使用後は、他の人が触れないように捨てます。使用後はすぐに手洗いをしてください。
開封時に薬液が飛び散ることがあるので目から離して開封します。
9歳未満の小児を対象として臨床試験は行っていません。
包装に記載されているQRコードから使い方の動画を見ることができます。

副作用

主な副作用
薬の作用(抗コリン作用:交感神経を抑える働き)による全身への副作用がおこることがあります。
羞明(まぶしく感じる)、散瞳(瞳孔がひろがる)、霧視(かすみ目)、ドライアイ、排尿困難、頻尿、口渇(喉が乾く)、接触皮膚炎(かぶれ)、湿疹

発生頻度:副作用発現頻度:23.1%
眼の症状:羞明(4.2%)、散瞳(4.2%)、霧視(2.3%)、ドライアイ(1.2%)
排尿症状:排尿困難(3.5%)、頻尿(1.5%)
全身および投与部位の症状:口喝(3.8%)、適用部位皮膚炎(0,8%)適用部位湿疹(1.2%)
皮膚の症状:接触皮膚炎(1.9%)、湿疹(0.4%)

傷口や湿疹、皮膚炎等があるときはへの使用しません。
両脇以外の場所には使用しません。

※その他、異変を感じた場合は直ぐに医師の診察を受け指示に従ってください。

使用に注意が必要な方
使用出来ない方

使用に注意が必要な方
・閉塞隅角緑内障の患者、前立腺肥大による排尿障害のある患者(抗コリン作用により症状を悪化させるおそれがある。)
・抗コリン作用により羞明などの眼症状が現れることがあるので、自動車の運転等の危険を伴う機械の操作を行う際には注意が必要。
・発刊抑制効果により体温が上昇するおそれがある。
・動物実験において胎盤通過性、乳汁中移行が報告されている。

上記にあてはまる方は、グリコピロニウムトシル酸塩水和物を使用する事が出来ない可能性があります。
グリコピロニウムトシル酸塩水和物を使用する前に、医師又は薬剤師に使用しても問題ないか必ず確認をして下さい。

併用禁忌薬

併用禁忌薬
現在併用禁忌薬に該当する医薬品はありません。

併用禁忌薬に入ってないからといって、その他の医薬品と併用するのは危険です
現在、薬を服用している場合は、併用可能かどうか必ず医師に相談してください。

よくある質問
いつ使用すればよいですか。

いつ使用するかの規定はありません。

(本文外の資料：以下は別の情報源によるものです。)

(* ===== verification/PassFun.v ===== *)
(** * Instrumented functions, from arguments to result

    Labels go from the caller to the callee in [__dfsan_arg_tls] and back in
    [__dfsan_retval_tls]: the entry code of an instrumented function loads the
    labels of the arguments it uses, and a return stores the label of the
    result. *)
From S2P Require Import Prelude Platform Labels UnionTable Union Z3 State Denote Shadow ShadowSpec Solver Libc Invariant Ir Pass PassModule PassRun PassSpec PassMem PassVisit PassStep PassSound.

(** ** The entry code *)
Section entry.
Context {Zi : Z3} {Ops : LlvmOps} {DL : DataLayout} {PE : PassEnv} {Cs : Callees}.

Lemma entry_run pc l m :
  Forall entry_emit l →
  ∃ sh, for_each l (run_emit pc) m = Ret () (set_shadows sh m) ∧
    ∀ d, (∃ n, (d, n) ∈ entry_loads l ∧ sh !! d = Some (arg_label m n)) ∨
         (∀ n, (d, n) ∉ entry_loads l) ∧ sh !! d = mc_shadows m !! d.
Proof.
  intros Hl. revert m. induction Hl as [|e l He _ IH]; intros m; cbn [for_each].
  { exists (mc_shadows m). split; [by destruct m|]. intros d. right. split; [set_solver|done]. }
  destruct e as [d0 n0| | | | | | | | | | | | | | | | | | | | | | | |]; try done.
  - set (m1 := set_shadows (<[d0 := arg_label m n0]> (mc_shadows m)) m).
    rewrite (bind_run _ _ m () m1) by done. destruct (IH m1) as (sh & Hr & Hsh). exists sh. split; [done|].
    intros d. cbn. destruct (Hsh d) as [(n & Hn & Hd)|[Hn Hd]].
    + left. exists n. split; [set_solver|done].
    + rewrite Hd. cbn. destruct (decide (d = d0)) as [->|Hne].
      * left. exists n0. split; [set_solver|by rewrite lookup_insert_eq].
      * right. split; [intros n; specialize (Hn n); set_solver|by rewrite lookup_insert_ne].
  - rewrite (bind_run _ _ m () m) by done. apply IH.
Qed.

(** The labels of the arguments denote them, at the call. *)
Definition args_symb (inp : input) (m : mach) (rs : input → option mach) : Prop :=
  ∀ n w x, type_of (VArgument n) = TInt w → mc_args m !! n = Some x →
    ∃ f, symb (mc_rt m) w (arg_label m n) x f ∧ f inp = x ∧
      ∀ j mj, rs j = Some mj → mc_args mj !! n = Some (f j).
(** A function about to run: no values yet, and right labels. *)
Record called (inp : input) (m : mach) (rs : input → option mach) : Prop := {
  cl_vals : mc_vals m = ∅;
  cl_free : rt_free (mc_rt m);
  cl_args : args_symb inp m rs;
  cl_mem : mem_symb (mc_rt m) inp (λ j, mem_of <$> rs j);
}.

Lemma entry_agrees inp t pc m rs :
  ABI = IA_TLS → own t → called inp m rs →
  ∃ sh, for_each (tf_entry t) (run_emit pc) m = Ret () (set_shadows sh m) ∧
    consistent false inp (mc_rt m) t (set_shadows sh m) rs.
Proof.
  intros HA Ho [Hv [Hwf Hf] Ha Hm]. destruct (entry_run pc (tf_entry t) m (own_entry _ Ho)) as (sh & Hr & Hsh).
  exists sh. split; [done|]. split; [done|done| |done|done].
  intros v s w n Hc Hh Hw Hn. destruct v as [k|k| |]; try done.
  - destruct Hh as [Hh|[? _]]; [|done]. destruct (own_tls _ Ho k s HA Hh) as [d ->].
    destruct (Ha k w n Hw Hn) as (f & Hs & Hi & Hj). exists f. split_and!; [|done|done].
    simpl. destruct (Hsh d) as [(n' & Hn' & Hd)|[Hno _]].
    + rewrite Hd. apply (own_load _ Ho) in Hn'. by rewrite (own_args _ Ho _ _ _ Hn' Hh).
    + apply (own_load _ Ho) in Hh. by destruct (Hno k).
  - simpl in Hn. by rewrite Hv in Hn.
Qed.
End entry.

(** ** Returns *)
Section returns.
Context {Zi : Z3} {Ops : LlvmOps} {DL : DataLayout} {PE : PassEnv} {Cs : Callees}.
Context (inp : input).

(** The value returned at the end of a path. *)
Definition returns (l : list inst) : option val :=
  i ← last l; match i_kind i with IReturn v => v | _ => None end.
Definition path_result (path : list (Z * list inst)) : option val := p ← last path; returns p.2.
(** The label left for the caller denotes the value. *)
Definition result_symb (v : val) (m : mach) (rs : input → option mach) : Prop :=
  ∀ w n, type_of v = TInt w → value_of m v = Some n →
    ∃ f, symb (mc_rt m) w (mc_retval m) n f ∧ f inp = n ∧
      ∀ j mj, rs j = Some mj → value_of mj v = Some (f j).

Lemma for_each_last {S A} (l : list A) x (f : A → M S ()) s s' :
  for_each (l ++ [x]) f s = Ret () s' → ∃ s1, f x s1 = Ret () s'.
Proof.
  rewrite for_each_snoc. unfold mbind, M_bind. destruct (for_each l f s) as [[] s1| |]; [|done..]. by exists s1.
Qed.
Lemma returns_last l v :
  returns l = Some v → ∃ l0 i, l = l0 ++ [i] ∧ i_kind i = IReturn (Some v).
Proof.
  unfold returns. destruct (last l) as [i|] eqn:Hl; [|done]. cbn [mbind option_bind]. intros Hv.
  apply last_Some in Hl as [l0 ->]. exists l0, i. split; [done|]. by destruct (i_kind i); simplify_eq.
Qed.
Lemma return_visited t i x v :
  i_kind i = IReturn (Some v) → final false t i x → ret i ∧ ret_ok false t i x.
Proof.
  intros Hk [H|[(inc & Hi & _) _]]; [|by rewrite Hk in Hi]. pose proof H as H'.
  unfold visited_other, straight, branch, switch, access, select, gep, bulk, call in H. rewrite Hk in H. naive_solver.
Qed.
Lemma block_returns past t pred l xs m m' rs v :
  Forall2 (final false t) l xs → returns l = Some v → run_block (pred, xs) m = Ret () m' →
  consistent false inp past t m' rs → result_symb v m' rs.
Proof.
  intros Hx (l0 & i & -> & Hk)%returns_last Hrun Hc.
  apply Forall2_app_inv_l in Hx as (xs0 & xs1 & _ & Hx & ->).
  apply Forall2_cons_inv_l in Hx as (x & xs2 & Hx & Hnil & ->). apply Forall2_nil_inv_l in Hnil as ->.
  destruct (return_visited t i x v Hk Hx) as [Hr Hok]. pose proof Hok as (Hi & _).
  unfold run_block in Hrun. rewrite bind_get in Hrun. cbn [fst snd] in Hrun.
  destruct (enter_items _ _ m) as [m1|]; [|done]. rewrite (bind_run _ _ _ () m1) in Hrun by done.
  assert (item_body (xs0 ++ [x]) = item_body xs0 ++ [x]) as Hb.
  { unfold item_body. rewrite filter_app, filter_cons_True; [done|]. unfold is_phi. by rewrite Hi, Hk. }
  rewrite Hb in Hrun. apply for_each_last in Hrun as [m2 Hrun].
  destruct (ret_run false t i x m2 Hr Hok) as (lb & Hrun' & Hlab). rewrite Hrun in Hrun'. injection Hrun' as ->.
  rewrite Hk in Hlab. destruct (Hlab eq_refl) as (s & Hs & ->). intros w n Hw Hn.
  unfold ret in Hr. rewrite Hk in Hr.
  destruct (operand_symb _ _ _ _ _ _ _ _ _ _ Hc (proj2 Hr w Hw) Hs Hn) as (f & Hf & Hfi & Hfj). exists f.
  split_and!; [|done|done]. replace (mc_retval _) with (label_of (set_retval (label_of m2 s) m2) s); [done|].
  by destruct s.
Qed.
Lemma path_returns past t (path : list (Z * list inst * list item)) m m' rs v :
  Forall (λ p, NoDup (i_id <$> p.1.2) ∧ Forall2 (final false t) p.1.2 p.2) path → path_result path.*1 = Some v →
  run_path ((λ p : Z * list inst * list item, (p.1.1, p.2)) <$> path) m = Ret () m' →
  consistent false inp past t m' rs → result_symb v m' rs.
Proof.
  intros Hp Hv Hrun Hc. destruct path as [|p path _] using rev_ind; [done|].
  apply Forall_app in Hp as [_ [[_ Hx] _]%Forall_cons]. rewrite fmap_app in Hv. unfold path_result in Hv.
  cbn [fmap list_fmap] in Hv. rewrite last_snoc in Hv.
  rewrite fmap_app in Hrun. apply for_each_last in Hrun as [m1 Hrun]. by eapply block_returns.
Qed.
End returns.

(** ** A call *)
Section body.
Context {Zi : Z3} {Ops : LlvmOps} {DL : DataLayout} {PE : PassEnv} {Cs : Callees}.
Context (inp : input) {Co : CalleesOk inp}.
(** the blocks of the function, instrumented *)
Record instrumented (bs : list block) (xs : list (Z * list item)) (phis : list (Z * list shadow)) (t : tf) : Prop := {
  in_abi : ABI = IA_TLS;
  in_ordered : ordered (concat (b_insts <$> bs));
  in_own : own t;
  in_items : Forall2 (λ b x, x.1 = b_id b ∧ Forall2 (final false t) (b_insts b) (link (list_to_map phis) <$> x.2)) bs xs;
}.
Lemma instrument_instrumented F bs first :
  ABI = IA_TLS → ordered (concat (b_insts <$> bs)) → Forall (λ i, i_id i < first) (concat (b_insts <$> bs)) →
  ∃ xs phis t, instrument F false bs (tf_init first) = Ret (xs, phis) t ∧ instrumented bs xs phis t.
Proof.
  intros HA Hord Hids. destruct (instrument_runs F false bs (tf_init first) Hord (own_init _) (unvisited_init _ _ Hids))
    as ([xs phis] & t & Hr & _ & Ho & Hxs). exists xs, phis, t. by split.
Qed.
Lemma function_agrees bs xs phis t path m m2 rs pc :
  instrumented bs xs phis t → path.*2 ⊆ zip bs xs → called inp m rs → rs inp = Some m2 → same_values m m2 →
  ∃ m0, for_each (tf_entry t) (run_emit pc) m = Ret () m0 ∧
    (clean_path (path_items phis path) m0 →
     let o := run_path (path_items phis path) m0 in
     let rs' := after_path inp (path_code path) rs in
     run_agrees false inp (mc_rt m) (traced (concat (path_code path).*2)) t o rs' ∧
     ∀ m' v, o = Ret () m' → path_result (path_code path) = Some v → result_symb inp v m' rs').
Proof.
  intros [HA Hord Ho Hxs] Hp Hcall Hrs Hm. destruct (entry_agrees inp t pc m rs HA Ho Hcall) as (sh & He & Hc).
  exists (set_shadows sh m). split; [done|]. rewrite (path_steps_code phis), path_steps_items in *. intros Hcl o rs'.
  pose proof (path_steps_ok false bs xs phis t path Hord Hp Hxs) as Hok.
  assert (run_agrees false inp (mc_rt m) (traced (concat ((path_steps phis path).*1).*2)) t o rs') as Hag
    by by apply (path_agrees false inp (mc_rt m) t _ _ m2 rs).
  split; [done|]. intros m' v Ho' Hv. unfold run_agrees in Hag. rewrite Ho' in Hag.
  eapply path_returns; [exact Hok|exact Hv|exact Ho'|apply Hag].
Qed.
End body.

(** C5: an instrumented function keeps its promise to its caller. A function is
    instrumented (with labels passed in thread-local memory) and called in a
    state where the labels of the arguments and of memory denote their values for
    every input. Then its entry code runs; and along any path through its blocks,
    with clean loads and stores, the instrumented function computes the values and
    the memory of the original with right labels (or the label table is full, or
    the original is undefined, or the solver stopped the program), and when the
    path ends in a return the label left for the caller denotes the value
    returned, for every input that takes the same path. Functions the path calls
    keep the contract of callees. *)
Theorem function_sound {Zi : Z3} {Ops : LlvmOps} {DL : DataLayout} {PE : PassEnv} {Cs : Callees}
    F inp {Co : CalleesOk inp} bs first :
  ABI = IA_TLS → ordered (concat (b_insts <$> bs)) → Forall (λ i, i_id i < first) (concat (b_insts <$> bs)) →
  ∃ xs phis t', instrument F false bs (tf_init first) = Ret (xs, phis) t' ∧ length xs = length bs ∧
    ∀ path m rs pc, path.*2 ⊆ zip bs xs → called inp m rs → rs inp = Some m →
      ∃ m0, for_each (tf_entry t') (run_emit pc) m = Ret () m0 ∧
        (clean_path (path_items phis path) m0 →
         let o := run_path (path_items phis path) m0 in
         let rs' := after_path inp (path_code path) rs in
         run_agrees false inp (mc_rt m) (traced (concat (path_code path).*2)) t' o rs' ∧
         ∀ m' v, o = Ret () m' → path_result (path_code path) = Some v → result_symb inp v m' rs').
Proof.
  intros HA Hord Hids. destruct (instrument_instrumented F bs first HA Hord Hids) as (xs & phis & t' & Hr & Hin).
  exists xs, phis, t'. split_and!; [done|by symmetry; eapply Forall2_length, Hin|].
  intros path m rs pc Hp Hcall Hrs. by apply (function_agrees inp bs xs phis t' path m m).
Qed.

(** ** A function that adds 1 to its argument, called on the first byte of the input *)
#[local] Existing Instance layout64.
#[local] Existing Instance no_calls.
Definition incr_env : PassEnv := {|
  ClTraceFP := false;
  ClTraceGEPOffset := false;
  ABI := IA_TLS;
  type_of v := match v with VArgument _ | VInst 1 => TInt 8 | VConst w _ => TInt w | _ => TVoid end;
  GetUnderlyingObjects v := [v];
  constant_object _ := false;
  UnwrappedFnMap _ := None;
  wrapper_kind _ := WK_Warning;
  fn_type _ := TFun TVoid [] false;
|}.
#[local] Existing Instance incr_env.
Definition incr_block : block := Block 0
  [Inst 1 (TInt 8) (IBinary op_Add (VArgument 0) (VConst 8 1)) false;
   Inst 2 TVoid (IReturn (Some (VInst 1))) false].
Definition incr_func : func := Func "incr" (TFun (TInt 8) [TInt 8] false) [incr_block].
Definition incr_start (j : input) : mach (Zi:=Ref.z3) :=
  Mach ∅ {[ 0 := u8 (in_byte j 0) ]} ∅ ∅ ∅ {[ 0 := 1 ]} 0 (bytes_with ∅ ∅).
Lemma incr_ordered : ordered (b_insts incr_block).
Proof.
  assert (op_Add ∈ binops) as Hadd by left.
  assert (∀ id (l : list val), bool_decide (VInst id ∉ l) = true → VInst id ∉ l) as Hn
    by (intros id l; apply bool_decide_eq_true_1).
  apply order_check_ok; [|by vm_compute]. repeat apply Forall_cons_2; [..|constructor].
  - left. split_and!; [done|by apply Hn|done|]. exists 8. by split_and!.
  - do 3 right. left. split; [done|]. intros w Hw. by split.
Qed.
Lemma incr_called : called sevens (incr_start sevens) (λ j, Some (incr_start j)).
Proof.
  assert (rt_wf (bytes_with ∅ ∅)) as Hwf by (exists ∅; apply bytes_with_wf).
  split; [done| | |].
  - split; [done|]. intros l Hl. change (1 ≤ l ≤ 2) in Hl. assert (l = 1 ∨ l = 2) as [->| ->] by lia; by vm_compute.
  - intros n w x Hw Hx. change (({[ 0 := u8 (in_byte sevens 0) ]} : gmap Z Z) !! n = Some x) in Hx.
    apply lookup_singleton_Some in Hx as [<- <-]. injection Hw as <-. exists (λ j, u8 (in_byte j 0)).
    split_and!; [|done|by intros j mj [= <-]]. split; [intros j; apply u8_range|]. right. split; [by vm_compute|].
    intros j. change (sden (bytes_with ∅ ∅) j 1 = Some (enc 8 (u8 (in_byte j 0)))).
    rewrite (sden_key _ _ (input_record 0)); [by vm_compute|done|by vm_compute|by vm_compute].
  - intros a _. assert (label_at (bytes_with ∅ ∅) a = 0) as Hl by done.
    split_and!; [by left|by rewrite byte_fun_const|]. intros j mem [= <-]. by rewrite byte_fun_const.
Qed.
Lemma function_sound_witness :
  ∃ x0 phis t', instrument incr_func false (fn_blocks incr_func) (tf_init 101) = Ret ([x0], phis) t' ∧
    let path := [(0, (incr_block, x0))] in
    ∃ m0, for_each (tf_entry t') (run_emit 0) (incr_start sevens) = Ret () m0 ∧
      let o := run_path (path_items phis path) m0 in
      let rs' := after_path sevens (path_code path) (λ j, Some (incr_start j)) in
      run_agrees false sevens (mc_rt (incr_start sevens)) (traced (Zi:=Ref.z3) (concat (path_code path).*2)) t' o rs' ∧
      ∀ m', o = Ret () m' → result_symb sevens (VInst 1) m' rs'.
Proof.
  destruct (function_sound (Zi:=Ref.z3) (PE:=incr_env) (Cs:=no_calls) incr_func sevens (Co:=no_callees_ok _) [incr_block] 101 eq_refl)
    as (xs & phis & t' & Hr & Hl & Hpath).
  { exact incr_ordered. }
  { by repeat constructor. }
  pose proof Hr as Hr'. vm_compute in Hr'. injection Hr' as Hxs Hphis _.
  destruct xs as [|x0 [|? ?]]; [done| |done]. exists x0, phis, t'. split; [exact Hr|]. intros path.
  destruct (Hpath path (incr_start sevens) (λ j, Some (incr_start j)) 0) as (m0 & Hm0 & Hrun).
  - intros p Hp. apply elem_of_cons in Hp as [->|Hp]; [left|]. by apply not_elem_of_nil in Hp.
  - exact incr_called.
  - done.
  - exists m0. split; [exact Hm0|]. intros o rs'. destruct Hrun as [Hag Hres].
    { injection Hxs as <-. subst phis. apply paths_clean. by repeat constructor. }
    split; [exact Hag|]. intros m' Ho. by apply (Hres m' (VInst 1)).
Defined.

臨床試験では使用後4時間は脇を洗わないこととしていました。洗浄してしまった場合でも1日2回塗布することは避けてください。

汗が出なくなると体温があがり、熱中症になる可能性はありませんか。

発汗しやすい環境下(高温多湿な場所や運動時など)で汗が出なくなると体温が上昇するおそれがあり、本剤の使用が熱中症を引き起こす可能性は否定できません。